A brand new space
CENTRAL POINT — It’s not everyday that a public school dodgeball match involves Buddy the Elf and the Grinch from two classic holiday movies.
The two characters were fierce against one another during the event at Jewett Elementary to christen the new gym and makerspace — where, at one point, the Grinch fell flat on his back when a ball struck him.
“He is (a) killer with those snow balls,” Logan Ball, a teaching assistant who played the Grinch, said when referring to his rival, Buddy.
But when the match was over, the Grinch and Buddy shook hands and gave each other a pat on the back.
“It’s always good to be a good sportsman,” Ball said. “After all, my heart did grow three sizes a few years ago.”
The 12,000-square-foot facility they used Friday was just one of several Central Point School District 6 capital projects, made possible by a $6.5 million bond measure.
The bonds will also pay for the original Jewett Elementary’s heating, ventilation and air conditioning systems, along with electrical and plumbing upgrades.
The new building, however, was the star of Friday’s festivities, in which school officials and students gathered around to make remarks before using the gym.
“What an exciting day,” said John Greeny, principal of Jewett. “It’s not every day we get a new building — what a great gift to the students of Jewett Elementary.”
He gave a tour of the building to the Mail Tribune, talking first about the gym. The old one was turned into a cafeteria due to COVID-19 precautions.
“We’re running lunches from 10:30 a.m. up until 1 p.m.,” Greeny said. “The way we have things set up, we can’t just break it down and turn it back into a gym.”
He said a new gym will allow them to have physical education classes regardless of the weather.
“When there’s inclement weather, they are stuck in the classroom playing board games — things like that,” Greeny said. “In January, we will start scheduling their classes intended for PE.”
Greenly also talked about the advantages the makerspace and tech lab will bring.
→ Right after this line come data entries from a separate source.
Lemma command_roundtrip_witness :
  command_ok 5 sample_publish_command ∧
  ∃ rc s', MQTTAsync_persistCommand None 5 true true sample_publish_command 0 999999 (∅ : mem_store) = Some (rc, 0, 0, s').
Proof.
  split; [apply sample_commands_ok|].
  destruct (command_roundtrip 5 sample_publish_command 0 999999 (∅ : mem_store) ltac:(exact I) (proj1 sample_commands_ok) ltac:(done)) as (rc & s' & E & _).
  by exists rc, s'.
Defined.

Definition sample_Q : gmap Z MQTTAsync_command := {[ 12 := sample_publish_command; 3 := sample_subscribe_command ]}.
Definition sample_commands_store : mem_store :=
  {[ key_of 4 12 := command_record 4 sample_publish_command; key_of 4 3 := command_record 4 sample_subscribe_command ]}.

Lemma sample_commands_stored s : s = sample_commands_store ∨ s = <[bs "s-1" := [50; 2; 0; 1]]> sample_commands_store →
  commands_stored None 4 sample_Q s.
Proof.
  intros Hs. split; [done|]. split; unfold contents; cbn; unfold id.
  - assert (H : ∀ k d, sample_commands_store !! k = Some d → k = key_of 4 12 ∨ k = key_of 4 3).
    { unfold sample_commands_store. intros k d [[<- _]|[_ [<- _]%lookup_singleton_Some]]%lookup_insert_Some; auto. }
    assert (Hk : ∀ k, k = key_of 4 12 ∨ k = key_of 4 3 → is_Some (key_number k) ∧
      (is_command_key k = true → ∃ n, is_Some (sample_Q !! n) ∧ k = key_of 4 n)).
    { intros k [-> | ->]; (split; [by eexists|intros _]); [exists 12|exists 3]; (split; [|done]); unfold sample_Q; by eexists. }
    intros k [d Hd]. destruct Hs as [-> | ->]; [by apply Hk, (H k d)|].
    apply lookup_insert_Some in Hd as [[<- _]|[_ Hd]]; [|by apply Hk, (H k d)].
    split; [by eexists|]. intros Hc. vm_compute in Hc. done.
  - intros n c Hn. destruct sample_commands_ok as (_ & Ho1 & Ho2). unfold sample_Q in Hn.
    assert (Hl : s !! key_of 4 12 = Some (command_record 4 sample_publish_command) ∧
                 s !! key_of 4 3 = Some (command_record 4 sample_subscribe_command)) by (destruct Hs as [-> | ->]; done).
    apply lookup_insert_Some in Hn as [[<- <-]|[_ [<- <-]%lookup_singleton_Some]]; (split; [done|]); (split; [done|]);
      (eexists; split; [apply Hl|done]).
Qed.

Lemma restoreCommands_order_witness :
  ∃ rc l n b, MQTTAsync_restoreCommands None true 1%positive true [] 0 0 sample_commands_store = Some (rc, l, n, b) ∧
    (rc = 0 → ∃ qs, cmd_seqno <$> qs ≡ₚ [12; 3] ∧ StronglySorted Z.lt (cmd_seqno <$> qs)).
Proof.
  destruct (restoreCommands_order None 4 1%positive sample_Q sample_commands_store [] 0 0
    (sample_commands_stored _ (or_introl eq_refl))) as (rc & l & n & b & E & H).
  - intros E. by apply (f_equal (lookup 12)) in E.
  - unfold contents. cbn. unfold id, sample_commands_store.
    intros k [d [[<- _]|[_ [<- _]%lookup_singleton_Some]]%lookup_insert_Some]; reflexivity.
  - exists rc, l, n, b. split; [exact E|]. intros Hrc. destruct (H Hrc) as (qs & _ & Hs & Hp & _). exists qs.
    split; [|exact Hs]. rewrite Hp. apply (bool_decide_eq_true_1 _). vm_compute. reflexivity.
Defined.

Lemma restoreCommands_uninitialised_witness :
  is_command_key (bs "s-1") = false ∧
  ∀ l n b, MQTTAsync_restoreCommands None true 1%positive true [] 0 0 (<[bs "s-1" := [50; 2; 0; 1]]> sample_commands_store)
    ≠ Some (0, l, n, b).
Proof.
  split; [vm_compute; reflexivity|].
  apply (restoreCommands_uninitialised None 4 1%positive sample_Q (<[bs "s-1" := [50; 2; 0; 1]]> sample_commands_store)
    [] 0 0 (bs "s-1") 1 3 (sample_commands_stored _ (or_intror eq_refl))); [| | |by eexists|done].
  - unfold contents. cbn. unfold id. rewrite lookup_insert_eq. by eexists.
  - vm_compute. reflexivity.
  - vm_compute. reflexivity.
Defined.

Lemma unpersist_removes_witness :
  store_ok sample_commands_store ∧
  ∀ rc s', unpersist_stems COMMAND_AND_QUEUE_STEMS true sample_commands_store = (rc, s') → store_ok s'.
Proof.
  split; [exact I|]. intros rc s' E.
  refine (proj1 (unpersist_removes COMMAND_AND_QUEUE_STEMS sample_commands_store rc s' ltac:(exact I) _ E)).
  intros k. change (contents sample_commands_store) with sample_commands_store. unfold sample_commands_store.
  intros [d [[<- _]|[_ [<- _]%lookup_singleton_Some]]%lookup_insert_Some]; unfold key_of; by apply command_key_good.
Defined.

End AsyncCommands.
“The kids have a class out here once a week — sometimes more, depending on what they’re working on — but it’s an opportunity for them to design, create, innovate and apply what they’re learning in the classroom and put it into some real-world applications,” Greeny said.
While it’s upperclassmen who use the makerspace weekly, the new facility will allow younger students to use the step stools to reach the high lab tables.
The school’s makerspace coordinator, Jasper Stead, added, “the thought of getting the kids in here is overwhelming.”
“This is going to make it so much better for the kids … they won’t be tripping over each other,” he said.
The makerspace will replace one that’s used in an older building on campus that utilizes things Greenly and Stead picked up during a trip to San Diego.
“This is going to be a game-changer for (the students),” Stead said.
The tech lab, which has yet to be fully set up, will include computers, a 3-D printer and green screen.
“If it’s technology-oriented, it’s going to be here,” Greeny said. “This is going to enable us to spread out a little more.”
Superintendent Walt Davenport spoke at the building dedication, saying the new facility is a symbol of the Jewett community’s perseverance.
“This building and all that’s been put into it really speaks to this community persevering through the COVID-19 implications, supply chain issues, the mud, the mess,” he said.